One key (and by now obvious) conclusion from this exercise was that I had burned out on my previous career, just as I had burned out 20 years earlier on academic political science (ironic given how much I have written on this post and elsewhere about contemporary and impending political events).

Wait, I thought, that’s right. I had already radically altered my career path once in my adult life.

So why not do it again?

And so I finally return to the idea of writing a book. Not to the book itself (I’ll get to that in later posts, I suspect), but to the very IDEA of writing a book.

The idea that served to shine a spotlight on the simple notion of being a writer.

Like, you know, full time, as a career.

As the immortal Johnny Slash would say, “That is a totally different head. Totally.”

And as I thought back on every innocuous work-related e-mail I turned into a multi-page memo, every mandated Quarterly Report I edited and polished until it gleamed, every short (and not so short) essay I penned commenting on a Facebook post, every film noir article I have outlined in my head, and every blog post I have crafted with the obsessiveness of a perfectionist, I realized something…


Writers write, so it seems I am about to write a book, while maintaining this blog and continuing to crank out essays on Facebook and elsewhere.

As for our finite resources, we will figure out something. I have ideas there, too, but they are between my wife and me.

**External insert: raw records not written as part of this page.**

Lemma lock_budget_effect b l p p' :
  on_time l p -> base p -> quiet p -> lock_budget b p -> effect l p p' -> lock_budget b p'.
Proof using Hfleet.
  unfold lock_budget. intros Ho Hb Hq HB He. destruct He as
    [id ro pc pc' add f ab Hl Hr Hp Hw Hw' Hm ->|id ro o st s' Hl Hr Hp Hw Hi' Hh
    |n q st s' Hl Hq' Hok Hi' Hh|Hl|id w i Hl Hd Hr Hkey]; cbn [p_metrics p_done p_srv p_pcs p_net set_pc set_srv set_net deadline crash]; try done.
  - destruct (quiet_pc p id pc Hq Hp) as [Q1 Q2].
    destruct (move_quiet _ _ _ _ _ _ _ _ Hm Ho Q1 Q2) as (-> & _). rewrite orb_false_r, posts_app.
    pose proof (move_lock_cost _ _ _ _ _ _ _ _ (tab p) id Hm Q1 Q2).
    pose proof (weigh_insert (lock_cost (p_done p) (tab p)) _ _ _ pc' Hp). lia.
  - pose proof (weigh_update (lock_cost (p_done p) (ls_abs s')) (lock_cost (p_done p) (tab p)) _ _ _ (WServed o st) Hp
      (others_stable _ _ _ _ _ _ _ (lock_cost_stable _) Hb Hr Hw Hh)) as HU.
    assert (size (ls_abs s') + lock_cost (p_done p) (ls_abs s') id (WServed o st)
            <= size (tab p) + lock_cost (p_done p) (tab p) id (WSent o))%nat; [|lia].
    destruct ro as [w|].
    + eapply served_lock_cost; [exact Hh|]. unfold lockee_of. by rewrite Hr.
    + destruct (reader_served_cost (lock_cost false) p id o st _ Hr Hw Hh) as (-> & -> & ->). cbn. lia.
  - pose proof (late_stable _ p _ _ _ (lock_cost_stable (p_done p)) Hb Hh).
    destruct (handled_size _ _ _ _ Hh) as [_ H2].
    rewrite (posts_delete _ _ _ Hq') in HB.
    assert (posts [query_request q] = match q with QLock _ _ => 1 | _ => 0 end)%nat by (by destruct q). lia.
  - pose proof (weigh_le (lock_cost true (tab p)) (lock_cost (p_done p) (tab p)) (p_pcs p)) as HW.
    assert (forall x pc, lock_cost true (tab p) x pc <= lock_cost (p_done p) (tab p) x pc)%nat as Hle
      by (intros x pc; destruct pc; cbn; lia). specialize (HW (fun x pc _ => Hle x pc)). lia.
Qed.

(** ** A whole phase *)

Lemma phase_start_size s net m : size (p_pcs (phase_start rs s net m)) = length rs.
Proof.
  cbn. assert (forall (l : list wpc) i, size (map_seq i l : gmap nat wpc) = length l) as H.
  { induction l as [|x l IH]; intros i; [done|]. cbn [map_seq length].
    rewrite map_size_insert_None; [by rewrite IH|]. apply lookup_map_seq_None. lia. }
  by rewrite H, length_fmap.
Qed.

And maybe, just maybe, I have not completely closed the door on a return to my previous career. Those WalkBoston brochures also inspired me to submit three abstracts, one for each of my three doctoral studies, to the 2017 American Public Health Association (APHA) Annual Meeting & Expo. Much to my surprise, two of them were accepted for oral presentation.


If you happen to attend APHA this November, please check out my talks.

But the bottom line is this.

I am 50 years old, and I am about to join that purported 6% by embarking on a new career: writer.

Wish me luck.

Until next time…

[1] When I ultimately did earn a degree in epidemiology (defended December 2014, commenced May 2015), the first two conditions had already gone out the window, while the latter two conditions more or less held. But the practicality had given way to a combination of a need to finish what I had started two decades earlier (albeit in a different field at a different university) and a genuine new-found love for epidemiology.